=== Given data ===
Lemma target_height_spec (w h : Z) :
  0 < w < 2 ^ 31 -> 0 < h < 2 ^ 31 ->
  exists th, NaipImage.target_height w h = inr th /\ th * w <= 800 * h <= (th + 1) * w.
Proof.
  intros Hw Hh. destruct w as [|pw|pw], h as [|ph|ph]; try lia.
  unfold NaipImage.target_height, NaipImage.target_w, PyFloat.int_truediv,
    PyFloat.finite_or_overflow, PyFloat.prec, PyFloat.emax.
  (* the digits of w and h *)
  pose proof (digits2_pos_bounds pw) as Bw. pose proof (digits2_pos_bounds ph) as Bh.
  assert (Hdw : 1 <= Zpos (digits2_pos pw) <= 31).
  { split; [lia|]. destruct (Z_lt_le_dec 31 (Zpos (digits2_pos pw))); [|lia].
    assert (2 ^ 31 <= 2 ^ (Zpos (digits2_pos pw) - 1)) by (apply Z.pow_le_mono_r; lia). lia. }
  assert (Hdh : 1 <= Zpos (digits2_pos ph) <= 31).
  { split; [lia|]. destruct (Z_lt_le_dec 31 (Zpos (digits2_pos ph))); [|lia].
    assert (2 ^ 31 <= 2 ^ (Zpos (digits2_pos ph) - 1)) by (apply Z.pow_le_mono_r; lia). lia. }
  destruct (SFdiv_finite_spec pw ph 0 0 ltac:(lia) ltac:(lia) ltac:(lia))
    as (M1 & t1 & -> & Ht1 & HM1 & Herr1).
  set (s1 := 53 + Zpos (digits2_pos ph) - Zpos (digits2_pos pw)) in *.
  unfold PyFloat.truediv, PyFloat.is_zero, PyFloat.prec, PyFloat.emax.
  change (PyFloat.of_int 800) with (S754_finite false 7036874417766400 (-43)).
  assert (HdM1 : Zpos (digits2_pos M1) = 53) by (apply digits2_pos_unique; lia).
  pose proof (SFdiv_finite_spec 7036874417766400 M1 (-43) (0 - 0 - s1 + t1)) as Hdiv2.
  rewrite HdM1 in Hdiv2. change (Zpos (digits2_pos 7036874417766400)) with 53 in Hdiv2.
  cbn zeta in Hdiv2. replace (53 + 53 - 53) with 53 in Hdiv2 by lia.
  destruct (Hdiv2 ltac:(lia) ltac:(lia) ltac:(lia)) as (M2 & t2 & -> & Ht2 & HM2 & Herr2).
  clear Hdiv2. unfold PyFloat.to_int.
  remember (-43 - (0 - 0 - s1 + t1) - 53 + t2) as E2 eqn:HE2.
  set (k := 96 - s1 + t1 - t2).
  assert (Hk : 11 <= k) by (unfold k; lia).
  assert (HE2k : E2 = - k) by (unfold k; lia).
  destruct E2 as [|pe|pe]; try lia.
  rewrite Z.shiftr_div_pow2 by lia. rewrite HE2k, Z.opp_involutive.
  eexists. split; [reflexivity|].
  set (th := Zpos M2 / 2 ^ k).
  assert (HD : 0 < 2 ^ k) by (apply Z.pow_pos_nonneg; lia).
  assert (HP : 0 < 2 ^ s1) by (apply Z.pow_pos_nonneg; unfold s1; lia).
  assert (Hth : th * 2 ^ k <= Zpos M2 < (th + 1) * 2 ^ k).
  { unfold th. pose proof (Z.div_mod (Zpos M2) (2 ^ k) ltac:(lia)).
    pose proof (Z.mod_pos_bound (Zpos M2) (2 ^ k) HD). nia. }
  assert (Hth0 : 0 <= th) by (apply Z.div_pos; lia).
  assert (Hprod : 2 ^ k * 2 ^ s1 * 2 ^ t2 = 2 ^ 96 * 2 ^ t1).
  { rewrite <- !Z.pow_add_r by (unfold s1; lia). f_equal. unfold k. lia. }
  clearbody th. clear HE2 HE2k pe HdM1 Bw Bh Hdw Hdh.
  change (7036874417766400 * 2 ^ 53) with (800 * 2 ^ 96) in Herr2.
  set (G := 2 ^ 96) in *. assert (HG : G = 79228162514264337593543950336) by reflexivity.
  change (2 ^ 52) with 4503599627370496 in *.
  change (2 ^ 53) with 9007199254740992 in *.
  change (2 ^ 31) with 2147483648 in *.
  set (W := Zpos pw) in *. set (H := Zpos ph) in *.
  set (m1 := Zpos M1) in *. set (m2 := Zpos M2) in *.
  set (P := 2 ^ s1) in *. set (D := 2 ^ k) in *.
  assert (HT1 : 2 ^ t1 = 1 \/ 2 ^ t1 = 2 \/ 2 ^ t1 = 4).
  { assert (t1 = 0 \/ t1 = 1 \/ t1 = 2) as [ -> | [ -> | -> ] ] by lia; auto. }
  assert (HT2 : 2 ^ t2 = 1 \/ 2 ^ t2 = 2 \/ 2 ^ t2 = 4).
  { assert (t2 = 0 \/ t2 = 1 \/ t2 = 2) as [ -> | [ -> | -> ] ] by lia; auto. }
  set (T1 := 2 ^ t1) in *. set (T2 := 2 ^ t2) in *.
  clearbody W H m1 m2 P D T1 T2 G. clear s1 k Hk t1 t2 Ht1 Ht2 pw ph M1 M2.
  assert (HT1p : 1 <= T1 <= 4) by lia. assert (HT2p : 1 <= T2 <= 4) by lia.
  (* scale the bracket of th by T2 * P *)
  assert (HPT : 0 <= P * T2) by (apply Z.mul_nonneg_nonneg; lia).
  assert (HGT : 0 <= G * T1) by (apply Z.mul_nonneg_nonneg; lia).
  assert (Hlo : th * (G * T1) <= m2 * T2 * P).
  { pose proof (Z.mul_le_mono_nonneg_r _ _ _ HPT (proj1 Hth)) as X.
    replace (th * D * (P * T2)) with (th * (D * P * T2)) in X by ring.
    rewrite Hprod in X. replace (m2 * (P * T2)) with (m2 * T2 * P) in X by ring.
    exact X. }
  assert (Hhi : m2 * T2 * P < (th + 1) * (G * T1)).
  { destruct Hth as [_ Hth2].
    pose proof (proj1 (Z.mul_lt_mono_pos_r (P * T2) m2 ((th + 1) * D)
                  ltac:(apply Z.mul_pos_pos; lia)) Hth2) as X.
    replace ((th + 1) * D * (P * T2)) with ((th + 1) * (D * P * T2)) in X by ring.
    rewrite Hprod in X. replace (m2 * (P * T2)) with (m2 * T2 * P) in X by ring.
    exact X. }
  assert (Hm2T : 0 <= m2 * T2) by (apply Z.mul_nonneg_nonneg; lia).
  assert (S5 : H * T2 * (m1 + m2) < 2 * G).
  { assert (H * T2 <= 2147483648 * 4) by (apply Z.mul_le_mono_nonneg; lia).
    assert (0 <= H * T2) by (apply Z.mul_nonneg_nonneg; lia).
    assert (H * T2 * (m1 + m2) <= 2147483648 * 4 * (2 * 9007199254740992))
      by (apply Z.mul_le_mono_nonneg; lia).
    lia. }
  (* the two error bounds, cleared of subtraction *)
  assert (E1u : 2 * (W * P) <= T1 * H * (2 * m1 + 1)).
  { destruct Herr1 as [X _]. 
    replace (T1 * H * (2 * m1 + 1)) with (2 * (m1 * T1 * H) + T1 * H) by ring. lia. }
  assert (E1l : T1 * H * (2 * m1 - 1) <= 2 * (W * P)).
  { destruct Herr1 as [_ X]. 
    replace (T1 * H * (2 * m1 - 1)) with (2 * (m1 * T1 * H) - T1 * H) by ring. lia. }
  assert (E2u : 2 * (m2 * T2 * m1) <= 1600 * G + T2 * m1) by lia.
  assert (E2l : 1600 * G - T2 * m1 <= 2 * (m2 * T2 * m1)) by lia.
  split.
  - destruct (Z_le_gt_dec (th * W) (800 * H)) as [|Hc]; [assumption|exfalso].
    assert (S1 : (800 * H + 1) * (G * T1) <= m2 * T2 * P * W).
    { pose proof (Z.mul_le_mono_nonneg_r (800 * H + 1) (th * W) (G * T1) HGT ltac:(lia)) as X.
      pose proof (Z.mul_le_mono_nonneg_r _ _ W ltac:(lia) Hlo) as Y.
      replace (th * (G * T1) * W) with (th * W * (G * T1)) in Y by ring. lia. }
    assert (S2 : 2 * (m2 * T2 * P * W) <= m2 * T2 * (T1 * H * (2 * m1 + 1))).
    { pose proof (Z.mul_le_mono_nonneg_l _ _ (m2 * T2) Hm2T E1u) as X.
      replace (m2 * T2 * (2 * (W * P))) with (2 * (m2 * T2 * P * W)) in X by ring.
      exact X. }
    assert (S3 : 2 * (800 * H + 1) * G <= m2 * T2 * H * (2 * m1 + 1)).
    { apply (Z.mul_le_mono_pos_r _ _ T1 ltac:(lia)).
      replace (2 * (800 * H + 1) * G * T1) with (2 * ((800 * H + 1) * (G * T1))) by ring.
      replace (m2 * T2 * H * (2 * m1 + 1) * T1)
        with (m2 * T2 * (T1 * H * (2 * m1 + 1))) by ring.
      lia. }
    assert (S4 : m2 * T2 * H * (2 * m1 + 1) <= H * (1600 * G + T2 * m1) + H * m2 * T2).
    { pose proof (Z.mul_le_mono_nonneg_l _ _ H ltac:(lia) E2u) as X.
      replace (m2 * T2 * H * (2 * m1 + 1))
        with (H * (2 * (m2 * T2 * m1)) + H * m2 * T2) by ring.
      lia. }
    replace (H * T2 * (m1 + m2)) with (H * (T2 * m1) + H * m2 * T2) in S5 by ring.
    replace (H * (1600 * G + T2 * m1)) with (1600 * (H * G) + H * (T2 * m1)) in S4 by ring.
    replace (2 * (800 * H + 1) * G) with (1600 * (H * G) + 2 * G) in S3 by ring.
    lia.
  - destruct (Z_le_gt_dec (800 * H) ((th + 1) * W)) as [|Hc]; [assumption|exfalso].
    assert (S1 : m2 * T2 * P * W <= (800 * H - 1) * (G * T1)).
    { pose proof (Z.mul_le_mono_nonneg_r ((th + 1) * W) (800 * H - 1) (G * T1) HGT ltac:(lia)) as X.
      pose proof (Z.mul_le_mono_nonneg_r _ _ W ltac:(lia) (Z.lt_le_incl _ _ Hhi)) as Y.
      replace ((th + 1) * (G * T1) * W) with ((th + 1) * W * (G * T1)) in Y by ring. lia. }
    assert (S2 : m2 * T2 * (T1 * H * (2 * m1 - 1)) <= 2 * (m2 * T2 * P * W)).
    { pose proof (Z.mul_le_mono_nonneg_l _ _ (m2 * T2) Hm2T E1l) as X.
      replace (m2 * T2 * (2 * (W * P))) with (2 * (m2 * T2 * P * W)) in X by ring.
      exact X. }
    assert (S3 : m2 * T2 * H * (2 * m1 - 1) <= 2 * (800 * H - 1) * G).
    { apply (Z.mul_le_mono_pos_r _ _ T1 ltac:(lia)).
      replace (2 * (800 * H - 1) * G * T1) with (2 * ((800 * H - 1) * (G * T1))) by ring.
      replace (m2 * T2 * H * (2 * m1 - 1) * T1)
        with (m2 * T2 * (T1 * H * (2 * m1 - 1))) by ring.
      lia. }
    assert (S4 : H * (1600 * G - T2 * m1) - H * m2 * T2 <= m2 * T2 * H * (2 * m1 - 1)).
    { pose proof (Z.mul_le_mono_nonneg_l _ _ H ltac:(lia) E2l) as X.
      replace (m2 * T2 * H * (2 * m1 - 1))
        with (H * (2 * (m2 * T2 * m1)) - H * m2 * T2) by ring.
      lia. }
    replace (H * T2 * (m1 + m2)) with (H * (T2 * m1) + H * m2 * T2) in S5 by ring.
    replace (H * (1600 * G - T2 * m1)) with (1600 * (H * G) - H * (T2 * m1)) in S4 by ring.
    replace (2 * (800 * H - 1) * G) with (1600 * (H * G) - 2 * G) in S3 by ring.
    lia.
Qed.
===
*What is expected*
Would you retype exactly the lines above, from the line with "ltac:(lia) E2u) as X." to the line with "replace (H * (1600 * G +", with both end lines kept and nothing more?

*Exercise answer*
    { pose proof (Z.mul_le_mono_nonneg_l _ _ H ltac:(lia) E2u) as X.
      replace (m2 * T2 * H * (2 * m1 + 1))
        with (H * (2 * (m2 * T2 * m1)) + H * m2 * T2) by ring.
      lia. }
    replace (H * T2 * (m1 + m2)) with (H * (T2 * m1) + H * m2 * T2) in S5 by ring.
    replace (H * (1600 * G + T2 * m1)) with (1600 * (H * G) + H * (T2 * m1)) in S4 by ring.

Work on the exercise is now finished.